End Quote Amanda Hill Chief brands officer, BBC Worldwide

'When we set out to create Orbi we challenged ourselves to bring people a nature experience beyond what would be possible in the real world. It really is nature supercharged.'

Picking poo

Sound and vision aren't the only senses the Orbi experience feeds. You can hear it, feel it, see and smell it. In the development stages, the latter resulted in some bizarre meetings with Japanese Sega executives, who travelled to Bristol with vials of bird poo for Earth Productions to approve and sign off. (BBC Earth Productions is owned by BBC Worldwide.) The chosen guano has been used to accompany footage of seals chasing penguins on a beach.

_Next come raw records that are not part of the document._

(** The spec's words for the two slash rules: [r] is [s] with exactly one
    trailing (leading) "/" removed if present. *)
Definition without_trailing_slash (s r : string) : Prop :=
  s = r +:+ "/" ∨ (r = s ∧ ∀ b, s ≠ b +:+ "/").

Definition without_leading_slash (s r : string) : Prop :=
  s = "/" +:+ r ∨ (r = s ∧ ∀ b, s ≠ "/" +:+ b).

(** Required parameters of the declared types: [method] and [address] are
    non-empty strings, [addressSuffix] is a string or falsy. *)
Record string_params (params : gmap string value) (m a : string) : Prop := {
  sp_method : get params "method" = VStr m;
  sp_method_ne : m ≠ EmptyString;
  sp_address : get params "address" = VStr a;
  sp_address_ne : a ≠ EmptyString;
  sp_suffix : truthy (get params "addressSuffix") = false ∨
              ∃ s, get params "addressSuffix" = VStr s
}.

(** The same context with no secret set. *)
Definition without_secrets (context : ExecutionContext) : ExecutionContext :=
  {| env := env context; secrets := ∅; outputs := outputs context;
     partial_results := partial_results context |}.

(** The URL [Dist.invoke] resolves for a string address. *)
Definition resolved_url (a : string) (addressSuffix : value) : value :=
  match addressSuffix with
  | VStr (String _ _ as s) =>
      VStr (replace_trailing_slash a +:+ "/" +:+ replace_leading_slash s)
  | _ => VStr a
  end.

(** The headers [Dist.invoke] starts from, once the body is in. *)
Definition body_headers (requestBody : value) : gmap string value :=
  if truthy requestBody then
    <["Content-Type" := VStr "application/json"]>
      {[ "User-Agent" := VStr "sgnl-generic-webhook/1.0.0" ]}
  else {[ "User-Agent" := VStr "sgnl-generic-webhook/1.0.0" ]}.

(** The options [Dist.invoke] sends for a string method, a body and the
    parsed custom headers. *)
Definition built_options `{Platform} (context : ExecutionContext) (m : string)
    (requestBody customHeaders : value) : RequestOptions :=
  {| ro_method := VStr (toUpperCase m);
     ro_headers :=
       Dist.apply_authentication context
         (Object_assign (body_headers requestBody) customHeaders);
     ro_body := if truthy requestBody then requestBody else VUndefined |}.

(** A JSON parameter that is left out (falsy), or given and parsed. *)
Inductive parsed_or_absent `{Platform} : value → value → Prop :=
  | Absent v : truthy v = false → parsed_or_absent v VUndefined
  | Parsed v parsed :
      truthy v = true → JSON_parse (ToString v) = inr parsed →
      parsed_or_absent v parsed.

(** What [Script.invoke] merges for a [requestHeaders] value: nothing when
    it is falsy, the value itself when it is not a string, the parsed value
    when it is a string of valid JSON. *)
Inductive script_headers `{Platform} : value → value → Prop :=
  | SH_absent v : truthy v = false → script_headers v VUndefined
  | SH_as_is v : truthy v = true → (∀ s, v ≠ VStr s) → script_headers v v
  | SH_parsed s parsed :
      s ≠ EmptyString → JSON_parse s = inr parsed →
      script_headers (VStr s) parsed.

(** The body [Script.invoke] passes on for a [requestBody] value. *)
Definition script_body `{Platform} (requestBody : value) : value :=
  if truthy requestBody then
    match requestBody with
    | VStr s => VStr s
    | v => option_value (JSON_stringify v)
    end
  else VNull.

(** The methods [makeWebhookRequest] attaches a body for. *)
Definition supports_body `{Platform} (m : string) : bool :=
  array_includes [VStr "POST"; VStr "PUT"; VStr "PATCH"; VStr "DELETE"]
    (VStr (toUpperCase m)).

(** The fields every result of [Dist.invoke] has. *)
Definition job_result (url : value) (METHOD : string) (response : Response)
    (body processed_at : string) : gmap string value :=
  {[ "status_code" := VNum (statusCode response);
     "body" := VStr body;
     "headers" := response_headers response;
     "url" := url;
     "method" := VStr METHOD;
     "processed_at" := VStr processed_at ]}.

(** The result for a response, given whether its status is listed. *)
Definition classified (listed : bool) (url : value) (METHOD : string)
    (response : Response) (body processed_at : string) : gmap string value :=
  if listed || ((200 <=? statusCode response) && (statusCode response <? 300)) then
    job_result url METHOD response body processed_at ∪ {[ "status" := VStr "success" ]}
  else
    job_result url METHOD response body processed_at ∪
      {[ "status" := VStr "http_error";
         "error" := VStr ("HTTP request failed with status "
                          +:+ string_of_Z (statusCode response)) ]}.

(** The [acceptedStatusCodes] in force: the empty list when left out. *)
Definition accepted_or_default (params : gmap string value) : value :=
  match get params "acceptedStatusCodes" with
  | VUndefined => VArr []
  | v => v
  end.

(** A value with no [includes] method. *)
Definition lacks_includes (v : value) : Prop :=
  match v with
  | VNull | VBool _ | VNum _ | VObj _ => True
  | VUndefined | VStr _ | VArr _ => False
  end.
(** The loop that reads the JSON text, on any input. *)
Lemma read_json_lines_loop_outcome (sh : Shell) (ls : list string) :
  forall (acc : list string) (fuel : nat) (out : list OutEvent)
         (e : Env (core sh)),
    List.length ls <= fuel ->
    if has_blank_pair (blank_last acc) ls then
      exists json_lines c',
        read_json_lines_loop sh fuel acc (mkConsole ls out e)
          = (Returned json_lines, c')
    else
      read_json_lines_loop sh fuel acc (mkConsole ls out e) =
      (Thrown EOFError,
       mkConsole []
         (out ++ List.repeat (Prompted "") (S (List.length ls)))%list e).
Proof.
  induction ls as [|x ls IH]; intros acc fuel out e Hfuel.
  - cbn [has_blank_pair]. destruct fuel; reflexivity.
  - destruct fuel as [|fuel]; [cbn in Hfuel; inversion Hfuel|].
    assert (Hfuel' : List.length ls <= fuel)
      by (cbn in Hfuel; apply le_S_n; exact Hfuel).
    cbn [read_json_lines_loop has_blank_pair].
    unfold io_bind, input. cbn [stdin stdout session].
    specialize (IH (acc ++ [x])%list fuel (out ++ [Prompted ""])%list e
                   Hfuel').
    rewrite blank_last_snoc in IH.
    destruct (String.eqb x "") eqn:Hx; cbn [andb orb].
    + fold (blank_last acc). destruct (blank_last acc); cbn [orb].
      * do 2 eexists. reflexivity.
      * destruct (has_blank_pair true ls).
        -- exact IH.
        -- rewrite IH. rewrite <- List.app_assoc. reflexivity.
    + destruct (has_blank_pair false ls).
      * exact IH.
      * rewrite IH. rewrite <- List.app_assoc. reflexivity.
Qed.

(** X11. The loop that reads the JSON text returns exactly when standard
    input holds an empty line right after an empty line; otherwise it
    reads standard input to its end and [EOFError] escapes, since the
    [input] calls of [validate_custom_json] are outside its [try]
    blocks. *)
Theorem X11_json_text_entry_ends (sh : Shell) (c : Console sh) :
  if has_blank_pair false (stdin c) then
    exists json_lines c',
      read_json_lines sh c = (Returned json_lines, c')
  else
    read_json_lines sh c =
    (Thrown EOFError,
     mkConsole []
       (stdout c
          ++ List.repeat (Prompted "") (S (List.length (stdin c))))%list
       (session c)).
Proof.
  destruct c as [ls out e]. unfold read_json_lines. cbn [stdin stdout session].
  exact (read_json_lines_loop_outcome sh ls [] (List.length ls) out e
           (le_n _)).
Qed.

(** The loop that reads custom rules, from any collection. *)
Lemma read_rules_loop_outcome (sh : Shell) (ls : list string) :
  forall (acc : list string) (fuel : nat) (out : list OutEvent)
         (e : Env (core sh)),
    List.length ls <= fuel ->
    read_rules_loop sh fuel acc (mkConsole ls out e) =
    if List.existsb (fun line => String.eqb line "") ls then
      (Returned (acc ++ before_blank ls)%list,
       mkConsole (after_blank ls)
         (out ++ List.repeat (Prompted "")
                   (S (List.length (before_blank ls))))%list e)
    else
      (Thrown EOFError,
       mkConsole []
         (out ++ List.repeat (Prompted "") (S (List.length ls)))%list e).
Proof.
  induction ls as [|x ls IH]; intros acc fuel out e Hfuel.
  - destruct fuel; reflexivity.
  - destruct fuel as [|fuel]; [cbn in Hfuel; inversion Hfuel|].
    assert (Hfuel' : List.length ls <= fuel)
      by (cbn in Hfuel; apply le_S_n; exact Hfuel).
    cbn [read_rules_loop List.existsb before_blank after_blank].
    unfold io_bind at 1. unfold input at 1. cbn [stdin stdout session].
    destruct (String.eqb x "") eqn:Hx; cbn [orb].
    + rewrite List.app_nil_r. reflexivity.
    + rewrite (IH (acc ++ [x])%list fuel (out ++ [Prompted ""])%list e
                  Hfuel').
      destruct (List.existsb _ ls); cbn [List.length List.repeat];
        rewrite <- !List.app_assoc; reflexivity.
Qed.

(** X12. Entering custom rules: the loop returns the lines before the
    first empty line, in order, and leaves the lines after it unread; when
    standard input holds no empty line it is read to its end and
    [EOFError] escapes. *)
Theorem X12_custom_rules_entry (sh : Shell) (c : Console sh) :
  read_rules sh c =
  if List.existsb (fun line => String.eqb line "") (stdin c) then
    (Returned (before_blank (stdin c)),
     mkConsole (after_blank (stdin c))
       (stdout c ++ List.repeat (Prompted "")
                      (S (List.length (before_blank (stdin c)))))%list
       (session c))
  else
    (Thrown EOFError,
     mkConsole []
       (stdout c
          ++ List.repeat (Prompted "") (S (List.length (stdin c))))%list
       (session c)).
Proof.
  destruct c as [ls out e]. unfold read_rules. cbn [stdin stdout session].
  exact (read_rules_loop_outcome sh ls [] (List.length ls) out e (le_n _)).
Qed.

(** A loop that only prints writes one line per item and returns. *)
Lemma for_each_print (sh : Shell) (A : Type) (line : A -> string)
  (items : list A) :
  forall c : Console sh,
    for_each sh items (fun x => print sh (line x)) c =
    (Returned tt,
     mkConsole (stdin c)
       (stdout c ++ List.map (fun x => Printed (line x)) items)%list
       (session c)).
Proof.
  induction items as [|x items IH]; intros [ins out e].
  - cbn. rewrite List.app_nil_r. reflexivity.
  - cbn [for_each List.map]. unfold io_bind, print at 1.
    cbn [stdin stdout session]. rewrite IH. cbn [stdin stdout session].
    rewrite <- List.app_assoc. reflexivity.
Qed.

(** Whatever [validate_json] returns is a report, and the semantic errors
    in it have a length. *)
Lemma validate_json_returns_report (X : Externals) (d : Document X)
  (s : Schema X) (r : list string) (e0 e1 : Env X)
  (result : option ValidationReport) :
  validate_json X d s r e0 = (Ok result, e1) ->
  exists rep n,
    result = Some rep /\
    py_len (errors (semantic_validation rep)) = Ok n.
Proof.
  intros Hrun. destruct (jsonschema_validate X d s) as [exv|] eqn:Hv.
  { rewrite (validate_json_schema_invalid X d s r e0 exv Hv) in Hrun.
    injection Hrun as <- _. do 2 eexists. split; reflexivity. }
  rewrite (validate_json_schema_valid X d s r e0 Hv) in Hrun.
  destruct (after_semantic X d s r e0) as [st2 e2].
  destruct (final_assessment_node X _) as [[u|exf] hf] eqn:Hf;
    [|discriminate].
  apply final_assessment_node_inv in Hf.
  destruct Hf as (n & text & Hlen & _ & ->).
  injection Hrun as <- _. eexists. exists n.
  split; [reflexivity|exact Hlen].
Qed.

(** A value that has a length can be iterated. *)
Lemma py_iter_of_sized (v : pyvalue) (n : nat) :
  py_len v = Ok n -> exists visited, py_iter v = Ok visited.
Proof.
  destruct v; cbn; try discriminate; intros _; eexists; reflexivity.
Qed.

(** Printing what [validate_json] returned never fails. *)
Lemma print_validation_result_returns (sh : Shell) (d s : pyvalue)
  (r : list string) (e0 e1 : Env (core sh))
  (result : option ValidationReport) (title : string) (c : Console sh) :
  validate_json (core sh) d s r e0 = (Ok result, e1) ->
  exists written,
    print_validation_result sh result title c =
    (Returned tt,
     mkConsole (stdin c) (stdout c ++ written)%list (session c)).
Proof.
  intros Hrun.
  destruct (validate_json_returns_report _ _ _ _ _ _ _ Hrun)
    as (rep & n & -> & Hlen).
  destruct (py_iter_of_sized _ _ Hlen) as (visited & Hiter).
  destruct c as [ins out e].
  unfold print_validation_result, print_separator.
  assert (Hschema :
            forall c0 : Console sh,
              match errors (schema_validation rep) with
              | [] => io_ret sh tt
              | _ :: _ =>
                  io_bind sh (print sh (nl ++ "Schema Errors:"))
                    (fun _ =>
                       for_each sh (errors (schema_validation rep))
                         (fun error => print sh ("  - " ++ error)))
              end c0 =
              (Returned tt,
               mkConsole (stdin c0)
                 (stdout c0 ++
                  match errors (schema_validation rep) with
                  | [] => []
                  | _ :: _ =>
                      Printed (nl ++ "Schema Errors:")
                        :: List.map (fun error => Printed ("  - " ++ error))
                             (errors (schema_validation rep))
                  end)%list
                 (session c0))).
  { intros [ins0 out0 e00]. destruct (errors (schema_validation rep)).
    - cbn. rewrite List.app_nil_r. reflexivity.
    - unfold io_bind, print at 1. cbn [stdin stdout session].
      rewrite for_each_print. cbn [stdin stdout session].
      rewrite <- List.app_assoc. reflexivity. }
  assert (Hsemantic :
            forall c0 : Console sh,
              (if py_truthy (errors (semantic_validation rep)) then
                 io_bind sh (print sh (nl ++ "Semantic Errors:"))
                   (fun _ =>
                      io_bind sh
                        (io_lift sh
                           (py_iter (errors (semantic_validation rep))))
                        (fun visited0 =>
                           for_each sh visited0
                             (fun error =>
                                print sh ("  - " ++ format_value sh error))))
               else io_ret sh tt) c0 =
              (Returned tt,
               mkConsole (stdin c0)
                 (stdout c0 ++
                  (if py_truthy (errors (semantic_validation rep)) then
                     Printed (nl ++ "Semantic Errors:")
                       :: List.map
                            (fun error =>
                               Printed ("  - " ++ format_value sh error))
                            visited
                   else []))%list
                 (session c0))).
  { intros [ins0 out0 e00].
    destruct (py_truthy (errors (semantic_validation rep))).
    - unfold io_bind, print at 1, io_lift. cbn [stdin stdout session].
      rewrite Hiter. rewrite for_each_print. cbn [stdin stdout session].
      rewrite <- List.app_assoc. reflexivity.
    - cbn. rewrite List.app_nil_r. reflexivity. }
  destruct (negb (String.eqb title ""));
    unfold io_bind at 1 2 3 4; unfold print at 1 2 3 4;
    cbn [stdin stdout session];
    unfold io_bind at 1; rewrite Hschema; cbn [stdin stdout session];
    unfold io_bind at 1; rewrite Hsemantic; cbn [stdin stdout session];
    unfold print; cbn [stdin stdout session];
    rewrite <- !List.app_assoc; eexists; reflexivity.
Qed.

(** X13. On what [validate_json] returned, none of the lookups of
    [print_validation_result] fails: it raises no [KeyError] (the result is
    a report with every key the function reads, never the empty
    dictionary) and no [TypeError] (the semantic errors, whatever the judge
    put there, can be iterated).  Whatever the call does, it reads no
    input, leaves the validator's environment alone and only appends to
    standard output. *)
Theorem X13_report_lookups_succeed (sh : Shell) (d s : pyvalue)
  (r : list string) (e0 e1 : Env (core sh))
  (result : option ValidationReport) (title : string) (c c' : Console sh)
  (o : Outcome unit) :
  validate_json (core sh) d s r e0 = (Ok result, e1) ->
  print_validation_result sh result title c = (o, c') ->
  (forall message, o <> Thrown (KeyError message)) /\
  (forall ex, exc_class ex = TypeError -> o <> Thrown (FromCore ex)) /\
  stdin c' = stdin c /\
  session c' = session c /\
  exists written, stdout c' = (stdout c ++ written)%list.
Proof.
  intros Hrun Hprint.
  destruct (print_validation_result_returns sh d s r e0 e1 result title c
              Hrun) as (written & Hreturns).
  rewrite Hreturns in Hprint. injection Hprint as <- <-.
  cbn [stdin stdout session].
  split; [discriminate|]. split; [discriminate|].
  split; [reflexivity|]. split; [reflexivity|].
  exists written. reflexivity.
Qed.
Lemma job_started_self (j : Job) (name : string) (w : World) :
  job_name j = Return name ->
  self (snd (_on_print_job_changed (Some j) w)) =
  mkPlugin (_webhook_url (self w)) 0 true name (PFloat (time_time (time_calls w))).
Proof.
  intros Hn. rewrite (job_started_run j name w Hn).
  match goal with
  | |- context [_send_webhook_update ?ev ?d ?w1] =>
      destruct (send_update_frame ev d w1) as [_ [Hs _]]; rewrite Hs
  end.
  reflexivity.
Qed.

Lemma job_ended_self (w : World) :
  self (snd (_on_print_job_changed None w)) =
  mkPlugin (_webhook_url (self w)) (-1) false "" (_print_start_time (self w)).
Proof.
  rewrite job_ended_run.
  match goal with
  | |- context [_send_webhook_update ?ev ?d ?w1] =>
      destruct (send_update_frame ev d w1) as [_ [Hs _]]; rewrite Hs
  end.
  reflexivity.
Qed.

(** Whatever the job does, the handler keeps what every state satisfies. *)
Lemma job_changed_wf (job : option Job) :
  preserves (fun w => tracker_wf (self w)) (_on_print_job_changed job).
Proof.
  intros w [Hidle [Hl Ht]]. destruct job as [j|].
  - destruct (job_name j) as [name|e] eqn:Hn.
    + rewrite (job_started_self j name w Hn).
      split; cbn; [intros H; discriminate|]. split; [lia|].
      right. exists (time_time (time_calls w)). reflexivity.
    + rewrite (job_start_cut j e w Hn).
      split; cbn; [intros H; discriminate|]. split; assumption.
  - rewrite job_ended_self.
    split; cbn; [intros _; reflexivity|]. split; [lia|exact Ht].
Qed.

Visitors also experience temperature changes to match the visual environment, carefully monitored by Orbi's technical director Anthony Winston.

'We take the body temperature of the human visitors down to around minus 20 for a very short period of time, using wind chill,' he says. 'An arctic penguin has to deal with minus 50 to minus 80 degrees centigrade.'

Jones admits such an ambitious project was nerve-wracking. The reward has been seeing the already-extraordinary footage in its new environment - looking as though it was made for the space.

The Worldwide/Earth Productions team continue to work closely with Sega and it seems likely there'll be further projects, which will push the boundaries of what can be done with the BBC's most beautiful images to the extreme.